#[local] Open Scope Z_scope.
#[local] Set Default Proof Using "Type".

Module Elf.

Definition ELF_SUCCESS : Z := 0.
Definition ELF_NOTELF : Z := -1.
Definition ELFMAG : list Z := [127; 69; 76; 70].
Definition ET_EXEC : Z := 2.
Definition EM_386 : Z := 3.
Definition EV_CURRENT : Z := 1.
Definition SHN_UNDEF : Z := 0.
Definition MAX_SECTION_NAME_LEN : Z := 10.
Definition sizeof_Ehdr : Z := 52.
Definition sizeof_Shdr : Z := 40.

(** A struct that was read into a buffer, with its fields at their offsets. *)
Definition byte (buf : list Z) (i : nat) : Z := nth i buf 0.
Definition half (buf : list Z) (i : nat) : Z := byte buf i + 256 * byte buf (i + 1).
Definition word (buf : list Z) (i : nat) : Z := byte buf i + 256 * byte buf (i + 1) + 65536 * byte buf (i + 2) + 16777216 * byte buf (i + 3).

Record Elf32_Ehdr := mk_ehdr { e_ident : list Z; e_type : Z; e_machine : Z; e_version : Z; eh_entry : Z; e_shoff : Z; e_shnum : Z; e_shstrndx : Z }.
Definition ehdr_of (b : list Z) : Elf32_Ehdr := mk_ehdr (take 16 b) (half b 16) (half b 18) (word b 20) (word b 24) (word b 32) (half b 48) (half b 50).

Record Elf32_Shdr := mk_shdr { sh_name : Z; sh_addr : Z; sh_offset : Z; sh_size : Z }.
Definition shdr_of (b : list Z) : Elf32_Shdr := mk_shdr (word b 0) (word b 12) (word b 16) (word b 20).

(** [while ((a = *s1++), (b = *s2++), a && b) if (a != b) return a - b; return a - b;]; the first string
    is a literal and ends first. *)
Fixpoint strcmp (s1 s2 : list Z) : Z :=
  match s1, s2 with
  | a :: s1, b :: s2 => if negb (a =? 0) && negb (b =? 0) then if negb (a =? b) then w32 (a - b) else strcmp s1 s2 else w32 (a - b)
  | _, _ => 0
  end.
Fixpoint memcmp (s1 s2 : list Z) (size : nat) : Z :=
  match size, s1, s2 with
  | S size, a :: s1, b :: s2 => if negb (a =? b) then w32 (a - b) else memcmp s1 s2 size
  | _, _, _ => 0
  end.

(** The literals, with the terminating 0. *)
Definition text_name : list Z := [46; 116; 101; 120; 116; 0].
Definition rodata_name : list Z := [46; 114; 111; 100; 97; 116; 97; 0].
Definition data_name : list Z := [46; 100; 97; 116; 97; 0].
Definition bss_name : list Z := [46; 98; 115; 115; 0].

Definition set_entry v e := mk_elf v (e_txtoff e) (e_txtlen e) (e_txtstart e) (e_datoff e) (e_datlen e) (e_datstart e) (e_rodatoff e) (e_rodatlen e) (e_rodatstart e) (e_bsslen e) (e_bssstart e).
Definition set_text off len start e := mk_elf (e_entry e) off len start (e_datoff e) (e_datlen e) (e_datstart e) (e_rodatoff e) (e_rodatlen e) (e_rodatstart e) (e_bsslen e) (e_bssstart e).
Definition set_data off len start e := mk_elf (e_entry e) (e_txtoff e) (e_txtlen e) (e_txtstart e) off len start (e_rodatoff e) (e_rodatlen e) (e_rodatstart e) (e_bsslen e) (e_bssstart e).
Definition set_rodata off len start e := mk_elf (e_entry e) (e_txtoff e) (e_txtlen e) (e_txtstart e) (e_datoff e) (e_datlen e) (e_datstart e) off len start (e_bsslen e) (e_bssstart e).
Definition set_bss len start e := mk_elf (e_entry e) (e_txtoff e) (e_txtlen e) (e_txtstart e) (e_datoff e) (e_datlen e) (e_datstart e) (e_rodatoff e) (e_rodatlen e) (e_rodatstart e) len start.
Definition zero_elf : simple_elf_t := mk_elf 0 0 0 0 0 0 0 0 0 0 0 0.

Section reader.
Context (TOC : list toc_entry) (around : toc_entry -> Z -> Z).

(** The byte of kernel memory at [execbytes + i]. *)
Definition at_ (e : toc_entry) (i : Z) : Z := if (0 <=? i) && (i <? execlen e) then nth (Z.to_nat i) (execbytes e) 0 else around e i.

(** [getbytes] into a buffer of the kernel; [None] is the answer -1. *)
Definition getbytes (fname : list Z) (offset size : Z) : option (list Z) :=
  match Loader.entry_of TOC fname with
  | None => None
  | Some e => if execlen e <? s32 (offset + size) then None else Some (map (fun i => at_ e (offset + Z.of_nat i)) (seq 0 (Z.to_nat size)))
  end.

(** What the header of a section with that name sets. *)
Definition use_section (section_name : list Z) (h : Elf32_Shdr) (e : simple_elf_t) : simple_elf_t :=
  if strcmp text_name section_name =? 0 then set_text (sh_offset h) (sh_size h) (sh_addr h) e
  else if strcmp rodata_name section_name =? 0 then set_rodata (sh_offset h) (sh_size h) (sh_addr h) e
  else if strcmp data_name section_name =? 0 then set_data (sh_offset h) (sh_size h) (sh_addr h) e
  else if strcmp bss_name section_name =? 0 then set_bss (sh_size h) (sh_addr h) e
  else e.

(** The loop over the section headers from [i] on; [n] are left. *)
Fixpoint sections (n : nat) (i : Z) (fname : list Z) (shoff string_offset : Z) (e : simple_elf_t) : Z * simple_elf_t :=
  match n with
  | O => (ELF_SUCCESS, e)
  | S n =>
      match getbytes fname (s32 (w32 (shoff + i * sizeof_Shdr))) sizeof_Shdr with
      | None => (ELF_NOTELF, e)
      | Some b =>
          let h := shdr_of b in
          if sh_name h =? SHN_UNDEF then sections n (i + 1) fname shoff string_offset e else
          match getbytes fname (s32 (w32 (string_offset + sh_name h))) MAX_SECTION_NAME_LEN with
          | None => (ELF_NOTELF, e)
          | Some section_name => sections n (i + 1) fname shoff string_offset (use_section section_name h e)
          end
      end
  end.

Definition elf_load_helper (fname : list Z) : Z * simple_elf_t :=
  match getbytes fname 0 sizeof_Ehdr with
  | None => (ELF_NOTELF, zero_elf)
  | Some b =>
      let elf_hdr := ehdr_of b in
      let e := set_entry (eh_entry elf_hdr) zero_elf in
      match getbytes fname (s32 (w32 (e_shoff elf_hdr + e_shstrndx elf_hdr * sizeof_Shdr))) sizeof_Shdr with
      | None => (ELF_NOTELF, e)
      | Some b => sections (Z.to_nat (e_shnum elf_hdr)) 0 fname (e_shoff elf_hdr) (sh_offset (shdr_of b)) e
      end
  end.

Definition elf_check_header (fname : list Z) : Z :=
  match getbytes fname 0 sizeof_Ehdr with
  | None => ELF_NOTELF
  | Some b =>
      let elf_hdr := ehdr_of b in
      if negb (memcmp (e_ident elf_hdr) ELFMAG 4 =? 0) then ELF_NOTELF
      else if negb (e_type elf_hdr =? ET_EXEC) then ELF_NOTELF
      else if negb (e_machine elf_hdr =? EM_386) then ELF_NOTELF
      else if negb (e_version elf_hdr =? EV_CURRENT) then ELF_NOTELF
      else ELF_SUCCESS
  end.
End reader.

(** ** What a file says *)

(** A section: its name, the index of the name, where it belongs, and where its bytes are. *)
Record section := mk_sec { s_name : list Z; s_idx : Z; s_addr : Z; s_off : Z; s_size : Z }.

Definition names (n : list Z) (s : section) : Prop := s_idx s <> SHN_UNDEF /\ s_name s = n.
#[global] Instance names_dec n s : Decision (names n s).
Proof. unfold names. apply _. Defined.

Activity:
Each line that contains the string "buffer" should be copied from the data above.

Task solution:
(** A struct that was read into a buffer, with its fields at their offsets. *)
(** [getbytes] into a buffer of the kernel; [None] is the answer -1. *)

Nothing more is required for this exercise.